--- SOURCE MATERIAL ---
(* ===== verification/DnsHosts.v ===== *)
(** * Package app/dns: options, static hosts

    [Module DnsHosts] models features/dns/client.go (the options of a query),
    app/dns/config.go (types of domain rules, conversions), [filterIP] of
    dnscommon.go and the static hosts of hosts.go over the linear index of the
    string matchers.  A map that is ranged over is the list of its entries in
    the order the run time picks. *)
From S2P Require Import Prelude GoStd NetAddr StrMatch StrIndex RouteCond.
Import NetAddr StrMatch RouteCond.

Module DnsHosts.

(** ** features/dns/client.go *)
Record IPOption := mkOpt { IPv4Enable : bool; IPv6Enable : bool; FakeEnable : bool }.

Definition With (opt other : IPOption) : IPOption :=
  {| IPv4Enable := IPv4Enable opt && IPv4Enable other; IPv6Enable := IPv6Enable opt && IPv6Enable other;
     FakeEnable := FakeEnable opt && FakeEnable other |}.

Definition Option_IsValid (opt : IPOption) : bool := IPv4Enable opt || IPv6Enable opt.

Definition ErrEmptyResponse : error := NewError "empty response".

(** ** app/dns/config.go *)
Inductive DomainMatchingType :=
  | DomainMatchingType_Full | DomainMatchingType_Subdomain | DomainMatchingType_Keyword
  | DomainMatchingType_Regex | DomainMatchingType_other (n : Z).

Definition typeMap (t : DomainMatchingType) : option Type_ :=
  match t with
  | DomainMatchingType_Full => Some Full
  | DomainMatchingType_Subdomain => Some Domain
  | DomainMatchingType_Keyword => Some Substr
  | DomainMatchingType_Regex => Some Regex
  | DomainMatchingType_other _ => None
  end.

Inductive QueryStrategy := USE_IP | USE_IP4 | USE_IP6.

Definition toIPOption (s : QueryStrategy) : IPOption :=
  {| IPv4Enable := match s with USE_IP | USE_IP4 => true | _ => false end;
     IPv6Enable := match s with USE_IP | USE_IP6 => true | _ => false end;
     FakeEnable := false |}.

(** A nil address panics. *)
Fixpoint toNetIP (addrs : list (option Address)) : res (list bytes) :=
  match addrs with
  | [] => Ok []
  | addr :: addrs' =>
    addr ← or_panic addr;
    if IsIP (Family addr) then ip ← IP addr; ips ← toNetIP addrs'; Ok (ip :: ips)
    else Err (NewError "Failed to convert address")
  end.

(** ** dnscommon.go *)
Definition allowed (option : IPOption) (ip : Address) : bool :=
  (IsIPv4 (Family ip) && IPv4Enable option) || (IsIPv6 (Family ip) && IPv6Enable option).

Definition filterIP (ips : list Address) (option : IPOption) : list Address :=
  List.filter (allowed option) ips.

Section Hosts.
Context {E : RouteEnv}.

(** Two rounds are enough for a pattern that is not ASCII. *)
Definition toStrMatcher (t : DomainMatchingType) (domain : bytes) : res (Matcher Regexp) :=
  match typeMap t with
  | None => Err (NewError "unknown mapping type")
  | Some strMType =>
    match StrMatch.New Compile ToASCII 2 strMType domain with
    | Some (Err e) => Err (Based "failed to create str matcher" e)
    | Some r => r
    | None => Panic
    end
  end.

(** ** hosts.go *)
Record HostMapping := mkHost {
  hm_Type : DomainMatchingType;
  hm_Domain : bytes;
  hm_Ip : list bytes;
  ProxiedDomain : bytes;
}.

Record StaticHosts := mkHosts { ips : list (list Address); matchers : LinearIndexMatcher Regexp }.

(** [sh.ips[id] = l] *)
Definition set_ips (id : Z) (l : list Address) (ips : list (list Address)) : res (list (list Address)) :=
  match index ips id with
  | Some _ => Ok (<[Z.to_nat id := l]> ips)
  | None => Panic
  end.

(** [common.Must(err)] panics when the domain makes no matcher, and the method
    call on a nil address does. *)
Fixpoint add_legacy (legacy : list (bytes * option IPOrDomain)) (sh : StaticHosts) : res StaticHosts :=
  match legacy with
  | [] => Ok sh
  | (domain, ip) :: legacy' =>
    match StrMatch.New Compile ToASCII 2 Full domain with
    | Some (Ok matcher) =>
      '(g, id) ← or_panic (Add matcher (matchers sh));
      address ← or_panic (AsAddress ip);
      if IsDomain (Family address) then Err (NewError "invalid domain address in static hosts: ")
      else
        l ← set_ips id [address] (ips sh);
        add_legacy legacy' {| ips := l; matchers := g |}
    | _ => Panic
    end
  end.

(** What a mapping answers. *)
Fixpoint host_addresses (l : list bytes) : res (list Address) :=
  match l with
  | [] => Ok []
  | ip :: l' =>
    match IPAddress ip with
    | None => Err (NewError "invalid IP address in static hosts: ")
    | Some addr => rest ← host_addresses l'; Ok (addr :: rest)
    end
  end.

Definition mapping_addresses (mapping : HostMapping) : res (list Address) :=
  if 0 <? zlen (ProxiedDomain mapping) then Ok [DomainAddress (ProxiedDomain mapping)]
  else if 0 <? zlen (hm_Ip mapping) then host_addresses (hm_Ip mapping)
  else Err (NewError "neither IP address nor proxied domain specified for domain: ").

Definition add_host (mapping : HostMapping) (sh : StaticHosts) : res StaticHosts :=
  matcher ← based "failed to create domain matcher" (toStrMatcher (hm_Type mapping) (hm_Domain mapping));
  '(g, id) ← or_panic (Add matcher (matchers sh));
  addrs ← mapping_addresses mapping;
  l ← set_ips id addrs (ips sh);
  Ok {| ips := l; matchers := g |}.

Fixpoint add_hosts (hosts : list HostMapping) (sh : StaticHosts) : res StaticHosts :=
  match hosts with
  | [] => Ok sh
  | mapping :: hosts' => sh ← add_host mapping sh; add_hosts hosts' sh
  end.

Definition NewStaticHosts (hosts : list HostMapping) (legacy : list (bytes * option IPOrDomain)) : res StaticHosts :=
  sh ← add_legacy legacy {| ips := replicate (length hosts + length legacy + 16) []; matchers := NewLinearIndexMatcher |};
  add_hosts hosts sh.

Fixpoint collect (h : StaticHosts) (ids : list Z) : res (list Address) :=
  match ids with
  | [] => Ok []
  | id :: ids' => l ← or_panic (index (ips h) id); rest ← collect h ids'; Ok (l ++ rest)
  end.

Definition lookupInternal (h : StaticHosts) (domain : bytes) : res (list Address) :=
  ids ← or_panic (Linear_Match MatchString (S (length domain)) (matchers h) domain);
  collect h ids.

(** [None] is the nil slice. *)
Fixpoint lookup_ (h : StaticHosts) (maxDepth : nat) (domain : bytes) (option : IPOption)
    : res (Datatypes.option (list Address)) :=
  addrs ← lookupInternal h domain;
  match addrs with
  | [] => Ok None
  | [domainAddress d] =>
    match maxDepth with
    | O => Ok (Some addrs)
    | S maxDepth' =>
      unwrapped ← lookup_ h maxDepth' d option;
      Ok (match unwrapped with Some l => Some l | None => Some addrs end)
    end
  | _ => Ok (Some (filterIP addrs option))
  end.

Definition Lookup (h : StaticHosts) (domain : bytes) (option : IPOption) : res (Datatypes.option (list Address)) :=
  lookup_ h 5 domain option.
End Hosts.
End DnsHosts.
---
PROBLEM TO WORK ON =>
Look above for the line with "address ← or_panic (AsAddress ip);" and the line with "Fixpoint host_addresses (l", and reproduce exactly those two lines plus every line between, nothing more.

WRITTEN RESPONSE =>
      address ← or_panic (AsAddress ip);
      if IsDomain (Family address) then Err (NewError "invalid domain address in static hosts: ")
      else
        l ← set_ips id [address] (ips sh);
        add_legacy legacy' {| ips := l; matchers := g |}
    | _ => Panic
    end
  end.

(** What a mapping answers. *)
Fixpoint host_addresses (l : list bytes) : res (list Address) :=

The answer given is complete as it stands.